From about 2nd grade onwards, I loved writing. By the time I was in 4th grade and 5th grade, I was writing my own spelling lists from challenging words in the dictionary because my teachers thought the normal ones weren’t difficult enough, and I was attending Bethel’s Young Authors’ Conference in 4th and 6th grade to develop writing skills further, and read primarily nonfiction books for the same reason. Despite how I loved writing, I consciously opted not to pursue it, being told during the search for my major that it was going to be unrewardingly difficult and that English and writing would likely not be able to pay off my school loans. I internalized that and didn’t listen to my gut. While I like having the experience of flying a plane knowing that it sets me apart in a peculiar way within my field, I could have saved a lot of trouble by doing what I love from the start.

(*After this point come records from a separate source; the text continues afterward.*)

(** The overlap of two intervals with finite ordered ends, as the code
    computes it: not negative and not longer than either interval. *)
Lemma overlap_length (a b A B : N) :
  isFinite a = true -> isFinite b = true -> isFinite A = true -> isFinite B = true ->
  leq a b = true -> leq A B = true ->
  let overlap := Math_max [zero; Math_min [b; B] - Math_max [a; A]] in
  leq zero overlap = true /\ leq overlap (b - a) = true /\ leq overlap (B - A) = true.
Proof.
  intros Ha Hb HA HB Hab HAB.
  pose proof (isFinite_isNumber _ Ha) as Hna. pose proof (isFinite_isNumber _ Hb) as Hnb.
  pose proof (isFinite_isNumber _ HA) as HnA. pose proof (isFinite_isNumber _ HB) as HnB.
  destruct (Math_max_pair a A Hna HnA) as (Hlo1 & Hlo2 & Hlo).
  destruct (Math_min_pair b B Hnb HnB) as (Hhi1 & Hhi2 & Hhi).
  set (lo := Math_max [a; A]) in *. set (hi := Math_min [b; B]) in *.
  assert (isFinite lo = true) as Hflo by (destruct Hlo; by eapply isFinite_strictEq).
  assert (isFinite hi = true) as Hfhi by (destruct Hhi; by eapply isFinite_strictEq).
  assert (isNumber (hi - lo) = true) as Hd by (by apply sub_finite).
  destruct (Math_max_pair zero (hi - lo) zero_isNumber Hd) as (Hz & Hdo & Hsel).
  cbv zeta. set (overlap := Math_max [zero; hi - lo]) in *.
  assert (leq (hi - lo) (b - a) = true) as Hd1
    by (apply sub_monotone; try done; by apply sub_finite).
  assert (leq (hi - lo) (B - A) = true) as Hd2
    by (apply sub_monotone; try done; by apply sub_finite).
  repeat split; [done| |].
  - destruct Hsel as [Hsel|Hsel].
    + eapply leq_trans; [by apply strictEq_leq_l|]. by apply sub_nonneg.
    + eapply leq_trans; [by apply strictEq_leq_l|done].
  - destruct Hsel as [Hsel|Hsel].
    + eapply leq_trans; [by apply strictEq_leq_l|]. by apply sub_nonneg.
    + eapply leq_trans; [by apply strictEq_leq_l|done].
Qed.

(** A box with finite corners, [x1 <= x2] and [y1 <= y2]. *)
Definition properBox (b : Box N) : bool :=
  let '(x1, y1, x2, y2) := b in
  isFinite x1 && isFinite y1 && isFinite x2 && isFinite y2 && leq x1 x2 && leq y1 y2.

(** A box with finite corners. *)
Definition finiteCorners (b : Box N) : bool :=
  let '(x1, y1, x2, y2) := b in
  isFinite x1 && isFinite y1 && isFinite x2 && isFinite y2.
End Overlap.

(** For two boxes with finite ordered corners, [calculateIOU] returns NaN
    or a number within [0, 1], in every number system that obeys the laws:
    never a negative number, never a number above 1, never an infinity. *)
Theorem calculateIOU_in_unit_range {N : Type} `{JSNumber N}
    `{!IEEEOrder N} `{!IEEERounding N} `{!IEEEOverlap N} (box1 box2 : Box N) :
  properBox box1 = true -> properBox box2 = true ->
  isNumber (calculateIOU box1 box2) = true ->
  unitRange (calculateIOU box1 box2) = true.
Proof.
  destruct box1 as [[[x1 y1] x2] y2], box2 as [[[X1 Y1] X2] Y2].
  unfold properBox, calculateIOU. intros H1 H2 Hnum. split_and_true.
  destruct (overlap_length x1 x2 X1 X2) as (Hw0 & Hw1 & Hw2); try done.
  destruct (overlap_length y1 y2 Y1 Y2) as (Hh0 & Hh1 & Hh2); try done.
  cbv zeta in *.
  set (iw := Math_max [zero; sub (Math_min [x2; X2]) (Math_max [x1; X1])]) in *.
  set (ih := Math_max [zero; sub (Math_min [y2; Y2]) (Math_max [y1; Y1])]) in *.
  set (a1 := mul (sub x2 x1) (sub y2 y1)) in *.
  set (a2 := mul (sub X2 X1) (sub Y2 Y1)) in *.
  destruct (div_isNumber _ _ Hnum) as [Hinter Hunion].
  destruct (sub_isNumber _ _ Hunion) as [Hsum _].
  destruct (add_isNumber _ _ Hsum) as [Ha1 Ha2].
  assert (leq zero (mul iw ih) = true) as Hi0 by (by apply mul_nonneg).
  assert (leq (mul iw ih) a1 = true) as Hi1 by (by apply mul_monotone).
  assert (leq (mul iw ih) a2 = true) as Hi2 by (by apply mul_monotone).
  apply div_unit; [done| |done].
  apply sub_twice; [done| |done].
  apply add_monotone; try done. by apply add_nonneg.
Qed.

Lemma calculateIOU_in_unit_range_witness :
  unitRange (calculateIOU (frac 0 1, frac 0 1, frac 100 1, frac 100 1)
                          (frac 5 1, frac 5 1, frac 95 1, frac 95 1)) = true.
Proof. apply calculateIOU_in_unit_range; reflexivity. Defined.

(** Boxes with finite corners that lie apart along the x axis (the first
    ends where the second begins, or before): [calculateIOU] returns 0 or NaN,
    so that neither box suppresses the other at a threshold that is not
    negative. *)
Theorem calculateIOU_apart {N : Type} `{JSNumber N}
    `{!IEEEOrder N} `{!IEEERounding N} `{!IEEEOverlap N}
    (x1 y1 x2 y2 X1 Y1 X2 Y2 iouThreshold : N) :
  finiteCorners (x1, y1, x2, y2) = true -> finiteCorners (X1, Y1, X2, Y2) = true ->
  leq x2 X1 = true ->
  lt iouThreshold zero = false ->
  let iou := calculateIOU (x1, y1, x2, y2) (X1, Y1, X2, Y2) in
  (isNumber iou = true -> strictEq iou zero = true) /\
  lt iouThreshold iou = false.
Proof.
  unfold finiteCorners. intros H1 H2 Hapart Hthr. split_and_true. cbv zeta.
  assert (isNumber (calculateIOU (x1, y1, x2, y2) (X1, Y1, X2, Y2)) = true ->
          strictEq (calculateIOU (x1, y1, x2, y2) (X1, Y1, X2, Y2)) zero = true) as Hzero.
  { unfold calculateIOU. intros Hnum.
    destruct (div_isNumber _ _ Hnum) as [Hinter _].
    apply div_zero; [|done]. apply mul_zero; [|done].
    destruct (Math_max_pair x1 X1) as (_ & Hlo & Hlosel); try by apply isFinite_isNumber.
    destruct (Math_min_pair x2 X2) as (Hhi & _ & Hhisel); try by apply isFinite_isNumber.
    set (lo := Math_max [x1; X1]) in *. set (hi := Math_min [x2; X2]) in *.
    assert (isFinite lo = true) as Hflo by (destruct Hlosel; by eapply isFinite_strictEq).
    assert (isFinite hi = true) as Hfhi by (destruct Hhisel; by eapply isFinite_strictEq).
    assert (leq hi lo = true) as Hhilo
      by (eapply leq_trans; [done|]; by eapply leq_trans).
    pose proof (sub_nonpos hi lo Hfhi Hflo Hhilo) as Hd.
    destruct (leq_isNumber _ _ Hd) as [Hdnum _].
    destruct (Math_max_pair zero (sub hi lo) zero_isNumber Hdnum) as (Hz & _ & Hsel).
    apply leq_antisym; [|done].
    destruct Hsel as [Hsel|Hsel].
    - by apply strictEq_leq_l.
    - eapply leq_trans; [by apply strictEq_leq_l|done]. }
  split; [done|].
  destruct (lt iouThreshold (calculateIOU (x1, y1, x2, y2) (X1, Y1, X2, Y2))) eqn:Hlt;
    [|done].
  destruct (lt_isNumber _ _ Hlt) as [_ Hnum].
  by rewrite (lt_strictEq_r _ _ _ (Hzero Hnum)), Hthr in Hlt.
Qed.

Lemma calculateIOU_apart_witness :
  let iou := calculateIOU (frac 0 1, frac 0 1, frac 50 1, frac 50 1)
                          (frac 200 1, frac 200 1, frac 250 1, frac 250 1) in
  (isNumber iou = true -> strictEq iou zero = true) /\
  lt default_iouThreshold iou = false.
Proof. apply calculateIOU_apart; reflexivity. Defined.

Section Self.
Context {N : Type} `{JSNumber N}.
Local Open Scope js_scope.

(** The area of a box as [calculateIOU] computes it. *)
Definition boxArea (b : Box N) : N :=
  let '(x1, y1, x2, y2) := b in (x2 - x1) * (y2 - y1).
End Self.

Section SelfFacts.
Context {N : Type} `{JSNumber N} `{!IEEEOrder N} `{!IEEERounding N} `{!IEEEOverlap N}.
Local Open Scope js_scope.

(** The overlap of an interval with itself is its length. *)
Lemma overlap_self_length (a b : N) :
  isFinite a = true -> isFinite b = true -> leq a b = true ->
  strictEq (Math_max [zero; Math_min [b; b] - Math_max [a; a]]) (b - a) = true.
Proof.
  intros Ha Hb Hab.
  destruct (overlap_length a b a b) as (_ & Hle & _); try done. cbv zeta in Hle.
  apply leq_antisym; [done|].
  pose proof (isFinite_isNumber _ Ha) as Hna. pose proof (isFinite_isNumber _ Hb) as Hnb.
  destruct (Math_max_pair a a Hna Hna) as (_ & _ & Hlo).
  destruct (Math_min_pair b b Hnb Hnb) as (_ & _ & Hhi).
  set (lo := Math_max [a; a]) in *. set (hi := Math_min [b; b]) in *.
  assert (strictEq lo a = true) as Hloa by (by destruct Hlo).
  assert (strictEq hi b = true) as Hhib by (by destruct Hhi).
  assert (isNumber (hi - lo) = true) as Hd
    by (apply sub_finite; by eapply isFinite_strictEq).
  destruct (Math_max_pair zero (hi - lo) zero_isNumber Hd) as (_ & Hup & _).
  eapply leq_trans; [|done].
  apply sub_monotone; try done.
  - by apply strictEq_leq_r.
  - by apply strictEq_leq_l.
  - by apply sub_finite.
Qed.
End SelfFacts.
(** X9. [export_dmx] is injective: two records with the same binary form
    are the same record. *)
Theorem export_dmx_injective (r1 r2 : PaletteState) :
  export_dmx r1 = export_dmx r2 -> r1 = r2.
Proof.
  intros H.
  pose proof (f_equal (fun e => dmx.getitem e "selected") H) as Hsel.
  pose proof (f_equal (fun e => dmx.getitem e "save_settings") H) as Hsav.
  pose proof (f_equal (fun e => dmx.getitem e "hidden") H) as Hhid.
  cbv beta in *.
  rewrite !getitem_export_dmx_selected in Hsel.
  rewrite !getitem_export_dmx_save_settings in Hsav.
  rewrite !getitem_export_dmx_hidden in Hhid.
  apply (f_equal (fun m => match m with
                           | Ok (dmx.mkAttribute _ (dmx.Scalar (dmx.VBinary b))) => b
                           | _ => []
                           end)) in Hsel.
  apply (f_equal (fun m => match m with
                           | Ok (dmx.mkAttribute _ (dmx.Scalar (dmx.VBool b))) => b
                           | _ => false
                           end)) in Hsav.
  apply (f_equal (fun m => match m with
                           | Ok (dmx.mkAttribute _ (dmx.Array vs)) => vs
                           | _ => []
                           end)) in Hhid.
  cbv beta iota in Hsel, Hsav, Hhid.
  apply bytes_inj in Hsel. apply binary_values_inj, elements_inj in Hhid.
  destruct r1, r2; simpl in *. congruence.
Qed.
(** The state of the application once [project0] is loaded. *)
Definition initialState : AppState :=
  {| project := project0; lang := en; loading := false;
     audioLoadingIndex := None; imageLoadingIndex := None;
     generatingAllAudio := false; generatingAllImages := false;
     error := None |}.

(** A service whose audio payload decodes to three bytes, and one whose
    payload decodes to four. *)
Definition audioResponse (base64 : string) : Response :=
  {| text := None;
     candidates := Some [ {| content := Some {| parts := Some
       [ {| inlineData := Some {| mimeType := Some "audio/L16;rate=24000";
                                  data := Some base64 |} |} ] |} |} ] |}.
Definition service_three_bytes (k : nat) (req : Request) : Result Response :=
  Ok (audioResponse "AQID").
Definition service_four_bytes (k : nat) (req : Request) : Result Response :=
  Ok (audioResponse "AQIDBA==").
(** * ReconX: WHOIS and DNS reconnaissance tool (recon_tool.py)

    A shallow embedding of [recon_tool.py] and the properties of its
    normalisation, gathering and export code.

    Python [str] values are modelled by [string]; a character is a code
    point below 256 (Latin-1), so that [lower], [strip] and the ordering
    used by [sorted] act on code points exactly as Python does.  The
    external collaborators (the WHOIS client, the DNS resolver, the
    clock and the file system) are an interface, [Collaborators], over
    an abstract world that they read and change. *)

From Stdlib Require Import List String Ascii Bool Arith NArith Lia Sorting.Sorted Permutation.
Import ListNotations.

Set Implicit Arguments.
Open Scope string_scope.

(* ================================================================== *)
(** * Python string primitives *)
(* ================================================================== *)

Module Str.

(** [c in chars] for a character and a string. *)
Fixpoint mem (c : ascii) (chars : string) : bool :=
  match chars with
  | EmptyString => false
  | String a r => Ascii.eqb c a || mem c r
  end.

Fixpoint rev_onto (s acc : string) : string :=
  match s with
  | EmptyString => acc
  | String a r => rev_onto r (String a acc)
  end.

Definition rev (s : string) : string := rev_onto s EmptyString.

(** [s.lstrip(chars)] *)
Fixpoint lstrip (chars s : string) : string :=
  match s with
  | EmptyString => EmptyString
  | String a r => if mem a chars then lstrip chars r else s
  end.

(** [s.rstrip(chars)] *)
Definition rstrip (chars s : string) : string :=
  rev (lstrip chars (rev s)).

(** [s.strip(chars)] removes the leading and the trailing characters
    that occur in [chars]. *)
Definition strip (chars s : string) : string :=
  rstrip chars (lstrip chars s).

(** Lower-casing of one code point below 256: the letters [A-Z] and
    the Latin-1 capitals U+00C0..U+00DE (U+00D7, the multiplication
    sign, has no case) move 32 places up; every other code point is
    its own lower case. *)
Definition lower_char (c : ascii) : ascii :=
  let n := nat_of_ascii c in
  if ((65 <=? n)%nat && (n <=? 90)%nat)
     || ((192 <=? n)%nat && (n <=? 222)%nat && negb (n =? 215)%nat)
  then ascii_of_nat (n + 32)
  else c.

(** [s.lower()] *)
Fixpoint lower (s : string) : string :=
  match s with
  | EmptyString => EmptyString
  | String a r => String (lower_char a) (lower r)
  end.

(** [s.startswith(p)] *)
Definition startswith (s p : string) : bool := String.prefix p s.

(** [sep.join(l)] *)
Definition join (sep : string) (l : list string) : string :=
  String.concat sep l.

(** [s[:n]] *)
Definition take (n : nat) (s : string) : string := String.substring 0 n s.

(** Truth value of a [str]: the empty string is falsy. *)
Definition truthy (s : string) : bool :=
  match s with EmptyString => false | _ => true end.

(** [s1 <= s2], the lexicographic order on code points. *)
Definition le (s1 s2 : string) : Prop := String.leb s1 s2 = true.

Fixpoint insert_sorted (x : string) (l : list string) : list string :=
  match l with
  | [] => [x]
  | y :: r => if String.leb x y then x :: l else y :: insert_sorted x r
  end.

(** [sorted(l)] for a list of [str]: ascending, stable. *)
Fixpoint sorted (l : list string) : list string :=
  match l with
  | [] => []
  | x :: r => insert_sorted x (sorted r)
  end.

(** The elements of [{e for e in l}], each once, as a list: the
    members of the set, in the order of their first occurrence. *)
Fixpoint set_of (l : list string) : list string :=
  match l with
  | [] => []
  | x :: r => x :: filter (fun y => negb (String.eqb y x)) (set_of r)
  end.

(** Decimal digits of [n], zero-padded on the left to [width]. *)
Fixpoint zpad (width n : nat) : string :=
  match width with
  | 0 => EmptyString
  | S w => zpad w (n / 10) ++ String (ascii_of_nat (48 + n mod 10)) EmptyString
  end.

End Str.

(* ================================================================== *)
(** * Exceptions and results *)
(* ================================================================== *)

(** The exception classes that the program names in an [except] clause,
    and the ones that lie outside them. *)
Inductive exc_class : Type :=
| BaseException      (* the root; also stands for KeyboardInterrupt, SystemExit *)
| Exception
| KeyError
| IndexError
| AttributeError
| OSError
| DNSException       (* dns.exception.DNSException *)
| NXDOMAIN           (* dns.resolver.NXDOMAIN *)
| NoAnswer.          (* dns.resolver.NoAnswer *)

Definition exc_class_eqb (a b : exc_class) : bool :=
  match a, b with
  | BaseException, BaseException | Exception, Exception
  | KeyError, KeyError | IndexError, IndexError
  | AttributeError, AttributeError | OSError, OSError
  | DNSException, DNSException | NXDOMAIN, NXDOMAIN
  | NoAnswer, NoAnswer => true
  | _, _ => false
  end.

(** The direct base class. *)
Definition base_of (c : exc_class) : option exc_class :=
  match c with
  | BaseException => None
  | Exception => Some BaseException
  | KeyError | IndexError | AttributeError | OSError | DNSException =>
      Some Exception
  | NXDOMAIN | NoAnswer => Some DNSException
  end.

(** [issubclass(c, k)], by walking up the bases (the hierarchy is three
    levels deep). *)
Fixpoint issubclass_upto (n : nat) (c k : exc_class) : bool :=
  exc_class_eqb c k ||
  match n with
  | 0 => false
  | S m => match base_of c with
           | Some b => issubclass_upto m b k
           | None => false
           end
  end.

Definition issubclass (c k : exc_class) : bool := issubclass_upto 3 c k.

(** A raised exception: its class, and [str(e)]. *)
Record exc : Type := mk_exc { exc_cls : exc_class; exc_str : string }.

Definition isinstance (e : exc) (k : exc_class) : bool :=
  issubclass (exc_cls e) k.

(** The outcome of a call: a value, or a raised exception. *)
Inductive result (A : Type) : Type :=
| Ret (a : A)
| Raise (e : exc).

Arguments Ret {A} a.
Arguments Raise {A} e.

(* ================================================================== *)
(** * Data model *)
(* ================================================================== *)

(** A [datetime.datetime] value. *)
Record datetime : Type := mk_datetime {
  year : nat; month : nat; day : nat;
  hour : nat; minute : nat; second : nat;
  microsecond : nat
}.

(** The number of digits of the decimal numeral of [n]. *)
Fixpoint width_upto (fuel n : nat) : nat :=
  match fuel with
  | 0 => 1
  | S f => if (n <? 10)%nat then 1 else S (width_upto f (n / 10))
  end.

Definition decimal_width (n : nat) : nat := width_upto n n.

(** The decimal numeral of [n], without leading zeros. *)
Definition decimal_numeral (n : nat) : string := Str.zpad (decimal_width n) n.

(** [d.strftime("%Y-%m-%d %H:%M:%S")].  The C library's [%Y] writes the
    year as a plain decimal number, so a year below 1000 has fewer than
    four digits (999-01-02 03:04:05); the other fields have two digits. *)
Definition strftime_ymd_hms (d : datetime) : string :=
  decimal_numeral (year d) ++ "-" ++ Str.zpad 2 (month d) ++ "-" ++ Str.zpad 2 (day d)
  ++ " " ++ Str.zpad 2 (hour d) ++ ":" ++ Str.zpad 2 (minute d) ++ ":"
  ++ Str.zpad 2 (second d).

(** [d.isoformat(sep)] of a naive datetime: the fraction is printed
    only when the microseconds are not zero. *)
Definition isoformat_sep (sep : string) (d : datetime) : string :=
  Str.zpad 4 (year d) ++ "-" ++ Str.zpad 2 (month d) ++ "-" ++ Str.zpad 2 (day d)
  ++ sep ++ Str.zpad 2 (hour d) ++ ":" ++ Str.zpad 2 (minute d) ++ ":"
  ++ Str.zpad 2 (second d)
  ++ (if (microsecond d =? 0)%nat then "" else "." ++ Str.zpad 6 (microsecond d)).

At the end of my junior year, I officially switched to English, and I can truly say I love what I do. I’ve since learned that people will always question your motives, especially about your future, and I regret worrying about the pressure of choosing to give others answer at a crucial point when the only person that needed one was myself. It took me nearly four years to exhume from within what it is that I feel I was actually meant to do, and that passion and success in your field stem from more than just monetary motivations and placating personal opinions.